The outside casing, or skin, of the fruit is a tough and elastic sac. At maturity the sac contains the seed and a hygroscopic material called viscin. As the viscin absorbs water, pressure against the elastic wall of the casing is increased. When the seed is ripe the casing is ruptured from its base, leaving one end of the sac open. Simultaneously, the wall of the casing contracts, and the seed is forcibly ejected into the air. The stems, or pedicels, supporting the ripe fruit curl downward in such a way that the base of the fruit points skyward at the time of the explosion and the expelled seed then follows a trajectory like a mortar shell. Seed that are shot from 20 or More feet above ground and allowed to follow their course without obstruction will usually travel from 20 to 40 feet horizontally sometimes more than 60 feet.

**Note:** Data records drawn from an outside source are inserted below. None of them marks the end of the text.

(* ===== verification/UserPaging.v ===== *)
(** Paging through the users ([UserRepository::list], which the admin route
    [GET /users] shows): following the cursor of each page visits every listed
    account once, in the order asked for. *)

From stdpp Require Import sorting.
From S2P Require Import Prelude StoragePath HttpError Keys Quota Database Users.

Section Paging.
Context `{PkarrKeysLaws, JsonStrings}.

(** ** The order *)

Definition listed_before (q : UserListQuery) (a b : UserRow) : bool :=
  let pa := user_position (list_sort_by q) a in
  let pb := user_position (list_sort_by q) b in
  if list_reverse q then pair_ltb pb pa else pair_ltb pa pb.

Lemma user_leb_before q a b : user_leb q a b = negb (listed_before q b a).
Proof. unfold user_leb, listed_before. by destruct (list_reverse q). Qed.

Lemma listed_before_irrefl q a : listed_before q a a = false.
Proof. unfold listed_before, pair_ltb. destruct (list_reverse q); lia. Qed.

Lemma listed_before_asym q a b : listed_before q a b = true → listed_before q b a = false.
Proof. unfold listed_before, pair_ltb. destruct (list_reverse q); lia. Qed.

(** Two accounts in the same place have the same id. *)
Lemma listed_before_total q a b : listed_before q a b = false → listed_before q b a = false → u_id a = u_id b.
Proof. unfold listed_before, pair_ltb, user_position. cbn. destruct (list_reverse q); lia. Qed.

Lemma user_leb_total q a b : user_leb q a b = false → user_leb q b a = true.
Proof. unfold user_leb, pair_ltb. destruct (list_reverse q); lia. Qed.

Lemma user_leb_trans q a b c : user_leb q a b = true → user_leb q b c = true → user_leb q a c = true.
Proof. unfold user_leb, pair_ltb. destruct (list_reverse q); lia. Qed.

Lemma same_row tb a b : users_wf tb → a ∈ users tb → b ∈ users tb → u_id a = u_id b → a = b.
Proof. intros (Hid & _) Ha Hb. by apply (NoDup_map_inj u_id (users tb)). Qed.

Lemma elem_of_list_rows q p tb u : u ∈ list_rows q p tb ↔ u ∈ users tb ∧ list_matches q p u = true.
Proof. unfold list_rows. rewrite order_by_perm, list_elem_of_filter. tauto. Qed.

Definition in_list_order (q : UserListQuery) : list UserRow → Prop := StronglySorted (λ a b, listed_before q a b = true).

Lemma list_rows_in_order q p tb : users_wf tb → in_list_order q (list_rows q p tb).
Proof.
  intros Hwf. assert (NoDup (list_rows q p tb)) as HN.
  { unfold list_rows. rewrite order_by_perm. destruct Hwf as (Hid & _). apply NoDup_filter. by eapply NoDup_fmap_1. }
  assert (∀ u, u ∈ list_rows q p tb → u ∈ users tb) as Hin by (intros u; rewrite elem_of_list_rows; tauto).
  revert HN Hin. unfold list_rows. pose proof (order_by_sorted (user_leb q) (filter (λ u, list_matches q p u = true) (users tb))
    (user_leb_total q) (user_leb_trans q)) as HS. revert HS. generalize (order_by (user_leb q) (filter (λ u, list_matches q p u = true) (users tb))).
  intros l HS. induction HS as [|a l HS IH Ha]; intros HN Hin; [constructor|]. apply NoDup_cons in HN as [Hna HN].
  constructor; [apply IH; [done|]; intros u Hu; apply Hin; by right|]. apply Forall_forall. intros b Hb. rewrite Forall_forall in Ha.
  specialize (Ha b Hb). rewrite user_leb_before in Ha. apply negb_true_iff in Ha.
  destruct (listed_before q a b) eqn:E; [done|]. destruct Hna.
  rewrite (same_row tb a b); [done|done|apply Hin; by left|apply Hin; by right|]. by apply (listed_before_total q).
Qed.

(** The page after an account holds what comes after it. *)
Lemma list_rows_after q tb before_ u rest :
  users_wf tb → list_rows q None tb = before_ ++ u :: rest →
  list_rows q (Some (user_position (list_sort_by q) u)) tb = rest.
Proof.
  intros Hwf Hl. pose proof (list_rows_in_order q None tb Hwf) as Hs. rewrite Hl in Hs.
  assert (filter (λ v, listed_before q u v = true) (before_ ++ u :: rest) = rest) as Hrest.
  { rewrite filter_app, filter_cons, listed_before_irrefl, decide_False by done. rewrite (filter_none _ before_), filter_all; [done| |].
    - by apply StronglySorted_app_1_r, StronglySorted_inv in Hs as [_ Hs].
    - apply Forall_forall. intros x Hx Hux. assert (listed_before q x u = true) as Hxu.
      { eapply (StronglySorted_app_1_elem_of (λ a b, listed_before q a b = true)); [exact Hs|done|left]. }
      by rewrite (listed_before_asym _ _ _ Hxu) in Hux. }
  apply (StronglySorted_unique_strong (λ a b, listed_before q a b = true)).
  - intros a b _ _ Hab Hba. by rewrite (listed_before_asym _ _ _ Hab) in Hba.
  - by apply list_rows_in_order.
  - by apply StronglySorted_app_1_r, StronglySorted_inv in Hs as [Hs _].
  - rewrite <-Hrest, <-Hl. unfold list_rows. rewrite !order_by_perm, list_filter_filter.
    assert (filter (λ v, list_matches q (Some (user_position (list_sort_by q) u)) v = true) (users tb)
            = filter (λ v, listed_before q u v = true ∧ list_matches q None v = true) (users tb)) as ->; [|done].
    apply list_filter_iff. intros v. unfold list_matches, listed_before. rewrite andb_true_r, andb_true_iff. tauto.
Qed.

(** ** Pages *)

Definition decoded_as (u : UserRow) (e : UserEntity) : Prop := ∃ k, u_public_key u = PublicKey_z32 k ∧ e = entity_of k u.

Lemma fetch_users rows es : Forall2 decoded_as rows es → fetch_all UserEntity_from_row rows = Ok es.
Proof.
  unfold fetch_all. induction 1 as [|u e rows es (k & Hk & ->) _ IH]; [done|]. cbn [map collect_results].
  rewrite (UserEntity_from_row_key k) by done. cbn [mbind result_bind]. by rewrite IH.
Qed.

Lemma rows_decode tb rows : users_wf tb → (∀ u, u ∈ rows → u ∈ users tb) → ∃ es, Forall2 decoded_as rows es.
Proof.
  intros (_ & _ & Hf) Hin. rewrite Forall_forall in Hf. induction rows as [|u rows IH]; [by exists []|].
  destruct IH as [es Hes]; [intros v Hv; apply Hin; by right|]. destruct (Hf u) as [[k Hk] _]; [apply Hin; by left|].
  exists (entity_of k u :: es). constructor; [by exists k|done].
Qed.

(** The place a cursor stands for. *)
Definition cursor_at (q : UserListQuery) (tb : Tables) (position : option (Z * Z)) : Prop :=
  match list_cursor q with
  | None => position = None
  | Some k => ∃ u, user_row k tb = Some u ∧ position = Some (user_position (list_sort_by q) u)
  end.

Lemma sort_value k u s : in_i64 (u_used_bytes u) → UserListSortBy_value s (entity_of k u) = UserListSortBy_column s u.
Proof.
  destruct s; [done|]. cbn. unfold as_i64, as_u64, in_i64, I64_MIN, I64_MAX. intros. Z.div_mod_to_equations. lia.
Qed.

Lemma list_page q w position es :
  ticks w = [] → users_wf (tables w) → cursor_at q (tables w) position →
  Forall2 decoded_as (list_rows q position (tables w)) es →
  let limit := effective_list_limit (list_limit q) in
  ∃ w', UserRepository_list q w = (Ok (split_list_page (take (Z.to_nat (limit + 1)) es) limit ue_public_key), w') ∧
    tables w' = tables w ∧ ticks w' = [].
Proof.
  intros Hw Hwf Hc Hes limit. unfold UserRepository_list.
  assert (∀ w1, tables w1 = tables w → ticks w1 = [] → ∃ w',
    (us ← select (λ _ tb, fetch_all UserEntity_from_row (take (Z.to_nat (limit + 1)) (list_rows q position tb)));
     mret (split_list_page us limit ue_public_key)) w1
    = (Ok (split_list_page (take (Z.to_nat (limit + 1)) es) limit ue_public_key), w') ∧ tables w' = tables w ∧ ticks w' = []) as Hrest.
  { intros w1 Ht1 Hw1. destruct (select_answers (λ _ tb, fetch_all UserEntity_from_row (take (Z.to_nat (limit + 1)) (list_rows q position tb))) w1 Hw1)
      as (w2 & E2 & Ht2 & Hw2). cbv [mbind db_bind mret db_ret]. rewrite E2, Ht1, (fetch_users _ (take (Z.to_nat (limit + 1)) es)).
    - exists w2. split_and!; [done|congruence|done].
    - by apply Forall2_take. }
  unfold cursor_at in Hc. destruct (list_cursor q) as [k|].
  - destruct Hc as (u & Hu & ->). unfold UserRepository_get.
    destruct (select_answers (λ _ tb, fetch_one UserEntity_from_row (users_by_key k tb)) w Hw) as (w1 & E1 & Ht1 & Hw1).
    assert (fetch_one UserEntity_from_row (users_by_key k (tables w)) = Ok (entity_of k u)) as Hf.
    { rewrite fetch_user_by_key. unfold user_row in Hu. destruct (list_find _ _) as [[i v]|]; [|done]. by injection Hu as ->. }
    rewrite Hf in E1. cbv [mbind db_bind mret db_ret] in *. rewrite E1.
    rewrite sort_value by (destruct Hwf as (_ & _ & Hf'); rewrite Forall_forall in Hf'; apply Hf'; by apply user_row_Some in Hu as [? _]).
    by apply Hrest.
  - subst position. by apply Hrest.
Qed.

(** ** The walk *)

Definition at_cursor (q : UserListQuery) (cursor : option PublicKey) : UserListQuery :=
  mk_UserListQuery (list_state q) (list_sort_by q) (list_reverse q) (list_limit q) cursor.

(** A caller that follows [next_cursor], for at most [n] pages. *)
Fixpoint walk_users (n : nat) (q : UserListQuery) (w : World) : option (list UserEntity) :=
  match n with
  | O => None
  | S n =>
      match UserRepository_list q w with
      | (Ok (items, None), _) => Some items
      | (Ok (items, Some cursor), w) => rest ← walk_users n (at_cursor q (Some cursor)) w; Some (items ++ rest)
      | (Err _, _) => None
      end
  end.

Lemma user_row_of tb u k : users_wf tb → u ∈ users tb → u_public_key u = PublicKey_z32 k → user_row k tb = Some u.
Proof.
  intros (_ & Hpk & _) Hu Hk. destruct (user_row k tb) as [v|] eqn:E; [|by destruct (user_row_None _ _ _ E Hu)].
  apply user_row_Some in E as [Hv Hkv]. f_equal. apply (NoDup_map_inj u_public_key (users tb)); [done..|]. congruence.
Qed.

Lemma walk_suffix n q w position before_ rows es :
  ticks w = [] → users_wf (tables w) → 0 < effective_list_limit (list_limit q) →
  cursor_at q (tables w) position → list_rows q position (tables w) = rows →
  list_rows q None (tables w) = before_ ++ rows → Forall2 decoded_as rows es → (length rows < n)%nat →
  walk_users n q w = Some es.
Proof.
  revert q w position before_ rows es. induction n as [|n IH]; intros q w position before_ rows es Hw Hwf Hlim Hc Hrows Hall Hes Hn; [lia|].
  pose proof (list_page q w position es Hw Hwf Hc) as Hp. rewrite Hrows in Hp. destruct (Hp Hes) as (w1 & E1 & Ht1 & Hw1).
  cbn [walk_users]. rewrite E1. set (limit := effective_list_limit (list_limit q)) in *. unfold split_list_page.
  pose proof (Forall2_length _ _ _ Hes) as Hlen.
  destruct (Z.ltb_spec limit (Z.of_nat (length (take (Z.to_nat (limit + 1)) es)))) as [Hmore|Hend].
  2: { f_equal. rewrite length_take in Hend. apply take_ge. lia. }
  rewrite length_take in Hmore. rewrite take_take, Nat.min_l by lia.
  assert (∃ m, Z.to_nat limit = S m ∧ (S m < length es)%nat) as (m & Hm & Hlt).
  { exists (pred (Z.to_nat limit)). lia. }
  rewrite Hm. destruct (lookup_lt_is_Some_2 es m) as [e He]; [lia|].
  destruct (Forall2_lookup_r _ _ _ _ _ Hes He) as (u & Hu & k & Hk & ->).
  rewrite (take_S_r es m _ He), last_snoc. cbn [fmap option_fmap option_map entity_of ue_public_key].
  assert (u ∈ users (tables w)) as Hin.
  { apply (elem_of_list_rows q position). rewrite Hrows. by eapply list_elem_of_lookup_2. }
  assert (rows = take m rows ++ u :: drop (S m) rows) as Hsplit by by rewrite take_drop_middle.
  assert (list_rows q None (tables w) = (before_ ++ take m rows) ++ u :: drop (S m) rows) as Hall'.
  { rewrite Hall. rewrite Hsplit at 1. by rewrite app_assoc. }
  rewrite (IH (at_cursor q (Some k)) w1 (Some (user_position (list_sort_by q) u)) (before_ ++ take (S m) rows) (drop (S m) rows) (drop (S m) es)).
  - cbn [mbind option_bind]. f_equal. rewrite <-(take_S_r es m _ He). apply take_drop.
  - done.
  - by rewrite Ht1.
  - done.
  - exists u. split; [rewrite Ht1; by apply user_row_of|done].
  - rewrite Ht1. by apply (list_rows_after q (tables w) (before_ ++ take m rows)).
  - rewrite Ht1. change (list_rows (at_cursor q (Some k)) None (tables w)) with (list_rows q None (tables w)).
    rewrite Hall'. rewrite (take_S_r rows m _ Hu). by rewrite <-!app_assoc.
  - by apply Forall2_drop.
  - rewrite length_drop. lia.
Qed.

Definition in_state (q : UserListQuery) (u : UserRow) : bool :=
  match UserListState_disabled (list_state q) with Some d => eqb (u_disabled u) d | None => true end.

(** Following the cursors of [GET /users] ends, and visits every account of
    the asked state exactly once, in the order asked for: with one page more
    than there are accounts always enough, and whatever the page size. *)
Theorem users_walk q w n :
  ticks w = [] → users_wf (tables w) → 0 < effective_list_limit (list_limit q) → list_cursor q = None →
  (length (users (tables w)) < n)%nat →
  ∃ rows es, walk_users n q w = Some es ∧ Forall2 decoded_as rows es ∧ in_list_order q rows ∧
    rows ≡ₚ filter (λ u, in_state q u = true) (users (tables w)).
Proof.
  intros Hw Hwf Hlim Hc Hn. set (rows := list_rows q None (tables w)).
  assert (rows ≡ₚ filter (λ u, in_state q u = true) (users (tables w))) as Hperm.
  { unfold rows, list_rows. rewrite order_by_perm. erewrite list_filter_iff; [reflexivity|]. intros u. unfold list_matches, in_state.
    by rewrite andb_true_r. }
  destruct (rows_decode (tables w) rows Hwf) as [es Hes]; [intros u; unfold rows; rewrite elem_of_list_rows; tauto|].
  exists rows, es. split_and!; [|done|by apply list_rows_in_order|done].
  apply (walk_suffix n q w None [] rows es); try done.
  - unfold cursor_at. by rewrite Hc.
  - rewrite Hperm. eapply Nat.le_lt_trans; [apply length_filter|done].
Qed.

End Paging.

(** ** Witness *)

(** Two accounts, a page of one at a time, newest first. *)
Definition demo_accounts : list UserRow :=
  [mk_UserRow 1 (demo_z32 true) 10 false 5 null_quota_columns; mk_UserRow 2 (demo_z32 false) 10 false 7 null_quota_columns].
Definition demo_paging : World := mk_World (set_users (λ _, demo_accounts) (tables (demo_world []))) (seqs (demo_world [])) 0 None [].
Definition demo_user_query : UserListQuery (H := demo_keys) := mk_UserListQuery (H := demo_keys) ListEnabled SortCreatedAt true (Some 1) None.

Lemma demo_paging_wf : users_wf (H := demo_keys) (tables demo_paging).
Proof.
  split_and!.
  - apply (bool_decide_unpack _). vm_compute. exact I.
  - apply (bool_decide_unpack _). vm_compute. exact I.
  - apply Forall_cons; split; [split; [by exists true|by vm_compute]|].
    apply Forall_cons; split; [split; [by exists false|by vm_compute]|]. constructor.
Qed.

Lemma users_walk_witness :
  ∃ rows es, walk_users (H := demo_keys) 3 demo_user_query demo_paging = Some es ∧
    Forall2 (decoded_as (H := demo_keys)) rows es ∧ in_list_order demo_user_query rows.
Proof.
  destruct (users_walk (H := demo_keys) demo_user_query demo_paging 3) as (rows & es & Hw & Hd & Ho & _).
  - reflexivity.
  - exact demo_paging_wf.
  - vm_compute. reflexivity.
  - reflexivity.
  - vm_compute. lia.
  - exists rows, es. split_and!; [exact Hw|exact Hd|exact Ho].
Defined.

The seed carries with it a small amount of the sticky viscin, which serves the double purpose of holding it fast to the medium on which it alights and of gathering and holding moisture for the protection of the primary root upon germination. With proper conditions of moisture and temperature, mistletoe seed will germinate on practically any substratum, but only those that happen to be on the young, tender branchlets of suitable host plants can survive. The primary rootlet then forces its way into the tender bark and from there establishes an absorption system inside the host; after 2 years or more it may produce many crops of aerial shoots.

The explosive nature of the seed dispersal tends to intensify the mistletoe on a tree once it is infected and leads also to a slow but steady encroachment of the parasite into the forest once it is established on a single tree. In that respect it differs fundamentally from the leafy or Christmas mistletoes, which are spread only by birds, with the result that trees are seldom infected until they are large enough to provide attractive roosting places. The distribution of the dwarf mistletoes indicates that they, too, may be carried long distances, presumably by birds.